[[ Raw data, beginning ]]

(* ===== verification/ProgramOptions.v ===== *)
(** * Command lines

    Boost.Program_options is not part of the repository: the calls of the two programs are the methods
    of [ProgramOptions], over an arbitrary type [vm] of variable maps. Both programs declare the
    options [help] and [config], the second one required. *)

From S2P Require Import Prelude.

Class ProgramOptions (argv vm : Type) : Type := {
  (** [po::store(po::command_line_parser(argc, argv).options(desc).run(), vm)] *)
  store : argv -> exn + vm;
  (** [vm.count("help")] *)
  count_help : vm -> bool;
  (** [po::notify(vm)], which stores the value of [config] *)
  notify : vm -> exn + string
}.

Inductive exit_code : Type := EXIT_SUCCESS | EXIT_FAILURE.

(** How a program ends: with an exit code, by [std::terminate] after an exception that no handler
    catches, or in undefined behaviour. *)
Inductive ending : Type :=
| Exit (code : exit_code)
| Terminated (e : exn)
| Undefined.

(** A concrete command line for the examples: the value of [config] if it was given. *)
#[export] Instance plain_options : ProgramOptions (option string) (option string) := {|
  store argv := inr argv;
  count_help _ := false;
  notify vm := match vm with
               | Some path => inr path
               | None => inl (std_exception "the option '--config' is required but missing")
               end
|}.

[[ Raw data, end ]]
[[ Raw data, beginning ]]

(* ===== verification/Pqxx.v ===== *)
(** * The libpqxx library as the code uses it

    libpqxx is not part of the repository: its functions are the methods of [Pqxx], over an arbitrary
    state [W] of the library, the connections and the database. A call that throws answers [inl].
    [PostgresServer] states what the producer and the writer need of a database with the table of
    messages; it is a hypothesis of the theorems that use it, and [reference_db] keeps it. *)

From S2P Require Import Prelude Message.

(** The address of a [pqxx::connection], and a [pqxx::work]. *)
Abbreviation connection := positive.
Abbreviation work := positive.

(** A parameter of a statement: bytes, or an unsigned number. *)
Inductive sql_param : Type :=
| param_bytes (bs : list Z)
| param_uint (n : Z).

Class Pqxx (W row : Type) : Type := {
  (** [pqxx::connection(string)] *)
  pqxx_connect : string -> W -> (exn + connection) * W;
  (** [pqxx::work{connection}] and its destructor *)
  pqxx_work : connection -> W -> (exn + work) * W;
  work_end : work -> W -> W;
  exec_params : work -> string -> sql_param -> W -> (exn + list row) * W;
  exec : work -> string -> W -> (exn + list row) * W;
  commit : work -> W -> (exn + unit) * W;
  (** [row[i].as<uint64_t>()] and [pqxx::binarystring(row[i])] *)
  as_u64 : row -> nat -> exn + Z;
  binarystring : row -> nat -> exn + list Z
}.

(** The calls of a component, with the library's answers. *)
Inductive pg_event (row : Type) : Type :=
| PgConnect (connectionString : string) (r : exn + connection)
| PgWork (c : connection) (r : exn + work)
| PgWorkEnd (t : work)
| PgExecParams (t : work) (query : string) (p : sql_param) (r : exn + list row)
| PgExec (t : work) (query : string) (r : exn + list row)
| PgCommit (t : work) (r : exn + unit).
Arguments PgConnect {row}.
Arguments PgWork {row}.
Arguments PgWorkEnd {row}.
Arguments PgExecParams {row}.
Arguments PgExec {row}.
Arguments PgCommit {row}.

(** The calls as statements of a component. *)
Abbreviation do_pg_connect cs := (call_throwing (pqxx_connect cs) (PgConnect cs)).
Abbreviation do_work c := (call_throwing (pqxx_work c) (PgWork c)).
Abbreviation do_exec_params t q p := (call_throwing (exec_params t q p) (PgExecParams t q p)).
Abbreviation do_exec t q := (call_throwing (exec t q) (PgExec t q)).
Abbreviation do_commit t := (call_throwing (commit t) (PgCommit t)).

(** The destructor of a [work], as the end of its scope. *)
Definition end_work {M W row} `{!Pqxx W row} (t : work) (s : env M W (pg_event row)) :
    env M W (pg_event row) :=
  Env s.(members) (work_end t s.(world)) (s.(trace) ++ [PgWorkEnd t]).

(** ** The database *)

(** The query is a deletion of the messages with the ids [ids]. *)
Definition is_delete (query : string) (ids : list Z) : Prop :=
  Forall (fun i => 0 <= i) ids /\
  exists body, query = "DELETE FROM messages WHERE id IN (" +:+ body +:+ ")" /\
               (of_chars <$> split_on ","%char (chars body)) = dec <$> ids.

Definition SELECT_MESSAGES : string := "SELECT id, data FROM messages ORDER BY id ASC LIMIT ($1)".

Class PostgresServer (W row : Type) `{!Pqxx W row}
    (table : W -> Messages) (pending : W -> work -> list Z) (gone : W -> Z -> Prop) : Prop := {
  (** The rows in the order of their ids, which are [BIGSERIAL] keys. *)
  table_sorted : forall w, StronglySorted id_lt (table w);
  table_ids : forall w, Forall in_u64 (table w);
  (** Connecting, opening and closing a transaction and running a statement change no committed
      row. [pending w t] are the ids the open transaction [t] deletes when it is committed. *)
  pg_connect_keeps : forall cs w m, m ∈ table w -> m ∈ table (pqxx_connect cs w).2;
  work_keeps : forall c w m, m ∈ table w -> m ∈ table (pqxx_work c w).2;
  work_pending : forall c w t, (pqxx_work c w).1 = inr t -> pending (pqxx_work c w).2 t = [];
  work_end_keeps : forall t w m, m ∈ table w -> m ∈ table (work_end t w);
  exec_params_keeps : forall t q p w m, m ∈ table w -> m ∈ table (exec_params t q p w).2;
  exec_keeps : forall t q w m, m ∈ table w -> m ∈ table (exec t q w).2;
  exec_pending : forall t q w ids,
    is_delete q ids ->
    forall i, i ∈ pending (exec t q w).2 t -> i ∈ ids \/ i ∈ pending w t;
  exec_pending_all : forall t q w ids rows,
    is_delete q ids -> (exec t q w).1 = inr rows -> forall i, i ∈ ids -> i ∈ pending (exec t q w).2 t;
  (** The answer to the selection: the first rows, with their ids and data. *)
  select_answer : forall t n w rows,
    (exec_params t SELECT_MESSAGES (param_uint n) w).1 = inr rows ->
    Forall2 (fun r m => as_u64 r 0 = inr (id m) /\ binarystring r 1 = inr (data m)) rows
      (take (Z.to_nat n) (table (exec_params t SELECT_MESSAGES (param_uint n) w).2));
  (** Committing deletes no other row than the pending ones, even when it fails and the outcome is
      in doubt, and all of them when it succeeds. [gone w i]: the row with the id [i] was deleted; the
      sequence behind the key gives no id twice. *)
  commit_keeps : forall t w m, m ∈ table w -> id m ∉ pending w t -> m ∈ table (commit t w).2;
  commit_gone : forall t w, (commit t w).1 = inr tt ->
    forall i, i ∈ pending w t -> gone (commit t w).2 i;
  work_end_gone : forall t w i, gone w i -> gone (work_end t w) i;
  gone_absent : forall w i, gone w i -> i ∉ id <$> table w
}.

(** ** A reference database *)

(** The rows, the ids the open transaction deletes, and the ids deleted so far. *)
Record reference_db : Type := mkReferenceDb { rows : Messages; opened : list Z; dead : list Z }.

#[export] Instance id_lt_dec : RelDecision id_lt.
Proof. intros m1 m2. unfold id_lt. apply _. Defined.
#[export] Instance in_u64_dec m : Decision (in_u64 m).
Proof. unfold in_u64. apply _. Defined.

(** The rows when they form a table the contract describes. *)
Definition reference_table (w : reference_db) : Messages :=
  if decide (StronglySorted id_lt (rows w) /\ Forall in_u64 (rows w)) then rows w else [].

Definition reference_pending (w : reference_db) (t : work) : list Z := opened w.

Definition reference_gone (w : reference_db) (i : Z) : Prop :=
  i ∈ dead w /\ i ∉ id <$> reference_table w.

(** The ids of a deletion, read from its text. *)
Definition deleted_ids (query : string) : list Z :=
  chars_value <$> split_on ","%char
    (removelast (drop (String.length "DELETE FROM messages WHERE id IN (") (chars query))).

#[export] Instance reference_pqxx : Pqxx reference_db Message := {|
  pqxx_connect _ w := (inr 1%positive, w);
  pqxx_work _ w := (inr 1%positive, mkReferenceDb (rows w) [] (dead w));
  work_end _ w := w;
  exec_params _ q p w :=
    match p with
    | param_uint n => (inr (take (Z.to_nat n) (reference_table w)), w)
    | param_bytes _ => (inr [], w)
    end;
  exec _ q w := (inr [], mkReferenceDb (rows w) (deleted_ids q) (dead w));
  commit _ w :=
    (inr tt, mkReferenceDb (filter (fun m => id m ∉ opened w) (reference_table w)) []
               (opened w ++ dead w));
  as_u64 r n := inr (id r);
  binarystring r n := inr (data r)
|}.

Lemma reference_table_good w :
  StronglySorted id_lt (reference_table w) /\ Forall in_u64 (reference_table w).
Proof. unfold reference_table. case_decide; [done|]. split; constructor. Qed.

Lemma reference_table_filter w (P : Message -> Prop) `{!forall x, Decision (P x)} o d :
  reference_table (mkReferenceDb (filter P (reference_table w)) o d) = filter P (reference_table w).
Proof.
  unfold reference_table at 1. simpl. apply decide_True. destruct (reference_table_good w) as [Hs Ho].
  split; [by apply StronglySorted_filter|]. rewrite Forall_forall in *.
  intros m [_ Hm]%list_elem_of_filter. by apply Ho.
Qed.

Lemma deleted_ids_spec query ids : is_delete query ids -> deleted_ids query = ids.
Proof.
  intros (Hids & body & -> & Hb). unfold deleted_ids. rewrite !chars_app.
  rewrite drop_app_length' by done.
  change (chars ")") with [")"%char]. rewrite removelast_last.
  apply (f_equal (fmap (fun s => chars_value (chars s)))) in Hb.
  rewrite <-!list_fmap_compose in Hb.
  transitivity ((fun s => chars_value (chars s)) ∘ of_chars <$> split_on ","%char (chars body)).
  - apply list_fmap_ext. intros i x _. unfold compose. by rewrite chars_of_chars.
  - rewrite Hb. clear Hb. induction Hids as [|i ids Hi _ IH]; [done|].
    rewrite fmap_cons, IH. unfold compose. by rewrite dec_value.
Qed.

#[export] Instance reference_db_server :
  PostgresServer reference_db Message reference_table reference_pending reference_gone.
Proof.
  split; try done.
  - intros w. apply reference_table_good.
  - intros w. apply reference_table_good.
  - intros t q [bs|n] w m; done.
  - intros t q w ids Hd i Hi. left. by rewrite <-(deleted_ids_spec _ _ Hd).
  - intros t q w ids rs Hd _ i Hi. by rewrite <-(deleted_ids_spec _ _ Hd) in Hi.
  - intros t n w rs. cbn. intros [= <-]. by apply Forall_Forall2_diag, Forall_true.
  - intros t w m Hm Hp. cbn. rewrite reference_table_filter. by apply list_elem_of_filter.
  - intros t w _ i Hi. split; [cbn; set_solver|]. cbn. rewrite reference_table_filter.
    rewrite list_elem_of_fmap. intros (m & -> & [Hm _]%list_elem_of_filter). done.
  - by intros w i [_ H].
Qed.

[[ Raw data, end ]]

[Task directions]: For this exercise, repeat exactly the lines of the data above from the one with "split; [by apply" down to the one with "#[export] Instance reference_db_server", both end lines included.

[Your solution]:
  split; [by apply StronglySorted_filter|]. rewrite Forall_forall in *.
  intros m [_ Hm]%list_elem_of_filter. by apply Ho.
Qed.

Lemma deleted_ids_spec query ids : is_delete query ids -> deleted_ids query = ids.
Proof.
  intros (Hids & body & -> & Hb). unfold deleted_ids. rewrite !chars_app.
  rewrite drop_app_length' by done.
  change (chars ")") with [")"%char]. rewrite removelast_last.
  apply (f_equal (fmap (fun s => chars_value (chars s)))) in Hb.
  rewrite <-!list_fmap_compose in Hb.
  transitivity ((fun s => chars_value (chars s)) ∘ of_chars <$> split_on ","%char (chars body)).
  - apply list_fmap_ext. intros i x _. unfold compose. by rewrite chars_of_chars.
  - rewrite Hb. clear Hb. induction Hids as [|i ids Hi _ IH]; [done|].
    rewrite fmap_cons, IH. unfold compose. by rewrite dec_value.
Qed.

#[export] Instance reference_db_server :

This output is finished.